◆ Description of the task: Please print the entries below exactly, from the line with "let '(n, q) := strip_fraction 20 n q in" through the line with "Example parse_tenth : show_f64", including both of those lines and leaving out all others.

◆ Provided entries:
(* ===== verification/Decimal.v ===== *)
(** * Decimal: decimal texts of numbers

[str::parse::<f64>], [str::parse] of unsigned integers and the [Display] of [f64]
of the standard library: the correctly rounded value of a decimal text, and the
shortest decimal text that is read back as the same number. *)

From S2P Require Import Prelude Common Float Text.
From stdpp Require Import pretty.

#[local] Open Scope Z_scope.

(** ** Characters *)
Definition byte_in (lo hi b : Z) : bool := (lo <=? b) && (b <=? hi).

Definition is_ascii_digit (b : Z) : bool := byte_in 48 57 b.
Definition is_ascii_alphabetic (b : Z) : bool := byte_in 65 90 b || byte_in 97 122 b.
Definition is_ascii_alphanumeric (b : Z) : bool := is_ascii_digit b || is_ascii_alphabetic b.

(** [to_ascii_lowercase] of a byte. *)
Definition lower (b : Z) : Z := if byte_in 65 90 b then b + 32 else b.

(** The leading digits of a text and what follows them. *)
Fixpoint span_digits (bs : list Z) : list Z * list Z :=
  match bs with
  | b :: bs' =>
      if is_ascii_digit b then let '(ds, rest) := span_digits bs' in (b - 48 :: ds, rest) else ([], bs)
  | [] => ([], [])
  end.

Definition number_of (ds : list Z) : Z := foldl (λ n d, 10 * n + d) 0 ds.

(** ** [str::parse] of an unsigned integer of [w] bits: digits only, one leading
plus allowed, and an error on overflow. *)
Definition parse_uint (w : Z) (text : string) : option Z :=
  let bs := as_bytes text in
  let body := match bs with 43 :: rest => rest | _ => bs end in
  match span_digits body with
  | ((_ :: _) as ds, []) => let n := number_of ds in if n <? 2 ^ w then Some n else None
  | _ => None
  end.

(** ** [str::parse::<f64>] *)

(** The value of [m * 10^e], rounded to nearest even. *)
Definition f64_of_decimal (negative : bool) (m e : Z) : f64 :=
  match m with
  | Zpos p =>
      if 0 <=? e then
        binary_normalize 53 1024 (if negative then - (m * 10 ^ e) else m * 10 ^ e) 0 negative
      else
        match 10 ^ (- e) with
        | Zpos q => SFdiv 53 1024 (S754_finite negative p 0) (S754_finite false q 0)
        | _ => S754_nan
        end
  | _ => S754_zero negative
  end.

(** An optional exponent at the end of a number. *)
Definition parse_exponent (bs : list Z) : option Z :=
  match bs with
  | [] => Some 0
  | b :: rest =>
      if lower b =? 101 then
        let '(negative, body) :=
          match rest with
          | 43 :: r => (false, r)
          | 45 :: r => (true, r)
          | _ => (false, rest)
          end in
        match span_digits body with
        | ((_ :: _) as ds, []) => Some (if negative then - number_of ds else number_of ds)
        | _ => None
        end
      else None
  end.

Definition parse_magnitude (negative : bool) (bs : list Z) : option f64 :=
  let word := lower <$> bs in
  if bool_decide (word = as_bytes "inf") || bool_decide (word = as_bytes "infinity")
  then Some (S754_infinity negative)
  else if bool_decide (word = as_bytes "nan") then Some S754_nan
  else
    let '(int_digits, rest) := span_digits bs in
    let '(frac_digits, rest) :=
      match rest with
      | 46 :: r => span_digits r
      | _ => ([], rest)
      end in
    match (int_digits ++ frac_digits)%list with
    | [] => None
    | ds =>
        e ← parse_exponent rest;
        Some (f64_of_decimal negative (number_of ds) (e - Z.of_nat (length frac_digits)))
    end.

Definition parse_f64 (text : string) : option f64 :=
  match as_bytes text with
  | 43 :: bs => parse_magnitude false bs
  | 45 :: bs => parse_magnitude true bs
  | bs => parse_magnitude false bs
  end.

(** ** [Display for f64] *)
Fixpoint zero_digits (n : nat) : string :=
  match n with
  | O => ""
  | S n => String "0" (zero_digits n)
  end.

(** [n * 10^q] in positional notation. *)
Definition positional (n q : Z) : string :=
  let s := show_Z n in
  if 0 <=? q then s +:+ zero_digits (Z.to_nat q)
  else
    let k := Z.to_nat (- q) in
    let l := String.length s in
    if (k <? l)%nat then String.substring 0 (l - k) s +:+ "." +:+ String.substring (l - k) k s
    else "0." +:+ zero_digits (k - l) +:+ s.

(** The final zeros of a fraction are not printed. *)
Fixpoint strip_fraction (fuel : nat) (n q : Z) : Z * Z :=
  match fuel with
  | O => (n, q)
  | S fuel => if (q <? 0) && (n mod 10 =? 0) then strip_fraction fuel (n / 10) (q + 1) else (n, q)
  end.

(** The value [m * 2^e] as a fraction. *)
Definition fraction_of (m : positive) (e : Z) : Z * Z :=
  if 0 <=? e then (Zpos m * 2 ^ e, 1) else (Zpos m, 2 ^ (- e)).

(** The least [x] with [num / den < 10^x], near the estimate. *)
Fixpoint decimal_exponent (fuel : nat) (num den x : Z) : Z :=
  match fuel with
  | O => x
  | S fuel =>
      if num * 10 ^ Z.max 0 (- x) <? den * 10 ^ Z.max 0 x then x else decimal_exponent fuel num den (x + 1)
  end.

Definition same_f64 (x y : f64) : bool := SFeqb x y.

(** The candidates with [k] digits around the value, the nearer one first. *)
Definition candidates (num den x k : Z) : list (Z * Z) :=
  let q := x - k in
  let a := num * 10 ^ Z.max 0 (- q) in
  let b := den * 10 ^ Z.max 0 q in
  let n := a / b in
  if 2 * (a mod b) <=? b then [(n, q); (n + 1, q)] else [(n + 1, q); (n, q)].

Fixpoint shortest (fuel : nat) (m : positive) (e : Z) (num den x k : Z) : Z * Z :=
  match fuel with
  | O => (num, 0)
  | S fuel =>
      match filter (λ c, same_f64 (f64_of_decimal false c.1 c.2) (S754_finite false m e) = true)
              (candidates num den x k) with
      | c :: _ => c
      | [] => shortest fuel m e num den x (k + 1)
      end
  end.

Definition show_f64 (v : f64) : string :=
  let sign (negative : bool) := if negative then "-" else "" in
  match v with
  | S754_nan => "NaN"
  | S754_infinity negative => sign negative +:+ "inf"
  | S754_zero negative => sign negative +:+ "0"
  | S754_finite negative m e =>
      let '(num, den) := fraction_of m e in
      let estimate := (e + Zpos (digits2_pos m) - 1) * 30103 / 100000 - 2 in
      let x := decimal_exponent 8 num den estimate in
      let '(n, q) := shortest 17 m e num den x 1 in
      let '(n, q) := strip_fraction 20 n q in
      sign negative +:+ positional n q
  end.

(** ** The texts of some numbers *)
Example show_third : show_f64 (f64_div (f64_of_Z 1) (f64_of_Z 3)) = "0.3333333333333333".
Proof. vm_compute. reflexivity. Qed.

Example show_three_quarters : show_f64 (f64_div (f64_of_Z 3) (f64_of_Z 4)) = "0.75".
Proof. vm_compute. reflexivity. Qed.

Example show_one : show_f64 (f64_of_Z 1) = "1".
Proof. vm_compute. reflexivity. Qed.

Example parse_tenth : show_f64 <$> parse_f64 "1e-1" = Some "0.1".
Proof. vm_compute. reflexivity. Qed.

Example parse_big : show_f64 <$> parse_f64 "+1.5E3" = Some "1500".
Proof. vm_compute. reflexivity. Qed.

Example parse_rejects : parse_f64 "" = None ∧ parse_f64 "." = None ∧ parse_f64 "1e" = None ∧ parse_f64 " 1" = None.
Proof. vm_compute. auto. Qed.

Example parse_special : parse_f64 "NaN" = Some S754_nan ∧ parse_f64 "-Infinity" = Some (S754_infinity true).
Proof. vm_compute. auto. Qed.

Example parse_uints : parse_uint 16 "+0808" = Some 808 ∧ parse_uint 16 "65536" = None ∧ parse_uint 16 "" = None.
Proof. vm_compute. auto. Qed.

(** ** A number is read back from its digits *)
Definition is_digit_char (c : ascii) : bool := is_ascii_digit (byte_of_ascii c).

Definition digits_of (s : string) : list Z := (λ b, b - 48) <$> as_bytes s.

Lemma pretty_char_digit d : (d < 10)%N → byte_of_ascii (pretty_N_char d) - 48 = Z.of_N d ∧ is_digit_char (pretty_N_char d) = true.
Proof.
  intros Hd. assert (d = 0 ∨ d = 1 ∨ d = 2 ∨ d = 3 ∨ d = 4 ∨ d = 5 ∨ d = 6 ∨ d = 7 ∨ d = 8 ∨ d = 9)%N as H by lia.
  destruct_or! H; subst; done.
Qed.

Lemma pretty_go_digits x : ∀ s,
  forall_ascii is_digit_char s = true →
  forall_ascii is_digit_char (pretty_N_go x s) = true ∧
  number_of (digits_of (pretty_N_go x s)) = foldl (λ n d, 10 * n + d) (Z.of_N x) (digits_of s).
Proof.
  induction (N.lt_wf_0 x) as [x _ IH]; intros s Hs. destruct (decide (x = 0)%N) as [->|Hx]; [done|].
  rewrite pretty_N_go_step by lia. pose proof (N.mod_lt x 10) as Hm.
  destruct (pretty_char_digit (x mod 10)) as [Hv Hd]; [lia|].
  destruct (IH (x / 10)%N) with (s := String (pretty_N_char (x mod 10)) s) as [Hf Hn].
  { apply N.div_lt; lia. }
  { cbn. by rewrite Hd. }
  split; [done|]. rewrite Hn. unfold digits_of. cbn [as_bytes fmap list_fmap foldl]. rewrite Hv.
  f_equal. rewrite N2Z.inj_div, N2Z.inj_mod. change (Z.of_N 10) with 10. symmetry. by apply Z.div_mod.
Qed.

Lemma show_Z_digits n :
  0 <= n →
  forall_ascii is_digit_char (show_Z n) = true ∧ number_of (digits_of (show_Z n)) = n ∧ show_Z n ≠ "".
Proof.
  intros Hn. unfold show_Z, pretty, pretty_N. destruct (decide _) as [E|E]; [split_and!; [done|change (0 = n); lia|done]|].
  destruct (pretty_go_digits (Z.to_N n) "" eq_refl) as [Hf Hv]. split_and!; [done|rewrite Hv; change (Z.of_N (Z.to_N n) = n); lia|].
  intros E'. rewrite E' in Hv. change (0 = Z.of_N (Z.to_N n)) in Hv. lia.
Qed.

Lemma span_digits_app s rest :
  forall_ascii is_digit_char s = true →
  (match rest with b :: _ => is_ascii_digit b | [] => false end) = false →
  span_digits (as_bytes s ++ rest) = (digits_of s, rest).
Proof.
  intros Hs Hr. induction s as [|c s IH]; cbn [as_bytes app digits_of fmap list_fmap].
  - destruct rest as [|b rest]; [done|]. cbn. by rewrite Hr.
  - cbn in Hs. apply andb_true_iff in Hs as [Hc Hs]. cbn [span_digits]. unfold is_digit_char in Hc.
    by rewrite Hc, IH.
Qed.

Lemma as_bytes_app s t : as_bytes (s +:+ t) = as_bytes s ++ as_bytes t.
Proof. induction s as [|c s IH]; [done|]. change (String c s +:+ t) with (String c (s +:+ t)). cbn. by rewrite IH. Qed.

Lemma span_show n : 0 <= n → span_digits (as_bytes (show_Z n)) = (digits_of (show_Z n), []).
Proof.
  intros Hn. rewrite <- (app_nil_r (as_bytes _)). apply span_digits_app; [|done]. by apply show_Z_digits.
Qed.

(** The first byte of a printed number is a digit. *)
Lemma show_head n : 0 <= n → ∃ b bs, as_bytes (show_Z n) = b :: bs ∧ is_ascii_digit b = true.
Proof.
  intros Hn. destruct (show_Z_digits n Hn) as (Hf & _ & He). destruct (show_Z n) as [|c s]; [done|].
  cbn in *. apply andb_true_iff in Hf as [Hc _]. eauto.
Qed.

Lemma digits_show_cons n : 0 <= n → ∃ d ds, digits_of (show_Z n) = d :: ds.
Proof. intros Hn. destruct (show_head n Hn) as (b & bs & E & _). unfold digits_of. rewrite E. by eexists _, _. Qed.

(** Printing and parsing an unsigned integer. *)
Lemma parse_uint_show w n : 0 <= n < 2 ^ w → parse_uint w (show_Z n) = Some n.
Proof.
  intros Hn. unfold parse_uint. destruct (show_head n) as (b & bs & E & Hb); [lia|].
  assert (span_digits (match as_bytes (show_Z n) with 43 :: rest => rest | _ => as_bytes (show_Z n) end)
          = (digits_of (show_Z n), [])) as ->.
  { rewrite <- span_show by lia. rewrite E. unfold is_ascii_digit, byte_in in Hb. zbool.
    destruct b as [|p|p]; try done. repeat (destruct p as [p|p|]; try done); lia. }
  destruct (digits_show_cons n) as (d & ds & Ed); [lia|]. rewrite Ed. rewrite <- Ed.
  destruct (show_Z_digits n) as (_ & -> & _); [lia|]. rewrite (proj2 (Z.ltb_lt _ _)) by lia. done.
Qed.

Lemma parse_f64_show n : 0 < n → parse_f64 (show_Z n) = Some (f64_of_Z n).
Proof.
  intros Hn. unfold parse_f64. destruct (show_head n) as (b & bs & E & Hb); [lia|].
  assert (match as_bytes (show_Z n) with
          | 43 :: bs => parse_magnitude false bs
          | 45 :: bs => parse_magnitude true bs
          | bs => parse_magnitude false bs
          end = parse_magnitude false (as_bytes (show_Z n))) as ->.
  { rewrite E. unfold is_ascii_digit, byte_in in Hb. zbool.
    destruct b as [|p|p]; try done. repeat (destruct p as [p|p|]; try done); lia. }
  unfold parse_magnitude.
  assert (∀ w, (match as_bytes w with c :: _ => is_ascii_digit c | [] => false end) = false →
    bool_decide (lower <$> as_bytes (show_Z n) = as_bytes w) = false) as Hw.
  { intros w Hw. apply bool_decide_eq_false. intros Ew. rewrite E in Ew. cbn in Ew. rewrite <- Ew in Hw.
    unfold is_ascii_digit, byte_in, lower in *. zbool. destruct (byte_in 65 90 b) eqn:Eb; unfold byte_in in Eb; zbool; [lia|].
    rewrite !(proj2 (Z.leb_le _ _)) in Hw by lia. done. }
  rewrite !Hw by done. cbn [orb]. rewrite span_show by lia. rewrite app_nil_r.
  destruct (digits_show_cons n) as (d & ds & Ed); [lia|]. rewrite Ed. rewrite <- Ed.
  cbn [parse_exponent mbind option_bind length]. destruct (show_Z_digits n) as (_ & -> & _); [lia|].
  unfold f64_of_decimal. destruct n as [|p|p]; try lia. cbn [Z.of_nat Z.sub Z.add Z.opp Z.leb Z.compare].
  change (10 ^ 0) with 1. by rewrite Z.mul_1_r.
Qed.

◆ Output for this exercise:
      let '(n, q) := strip_fraction 20 n q in
      sign negative +:+ positional n q
  end.

(** ** The texts of some numbers *)
Example show_third : show_f64 (f64_div (f64_of_Z 1) (f64_of_Z 3)) = "0.3333333333333333".
Proof. vm_compute. reflexivity. Qed.

Example show_three_quarters : show_f64 (f64_div (f64_of_Z 3) (f64_of_Z 4)) = "0.75".
Proof. vm_compute. reflexivity. Qed.

Example show_one : show_f64 (f64_of_Z 1) = "1".
Proof. vm_compute. reflexivity. Qed.

Example parse_tenth : show_f64 <$> parse_f64 "1e-1" = Some "0.1".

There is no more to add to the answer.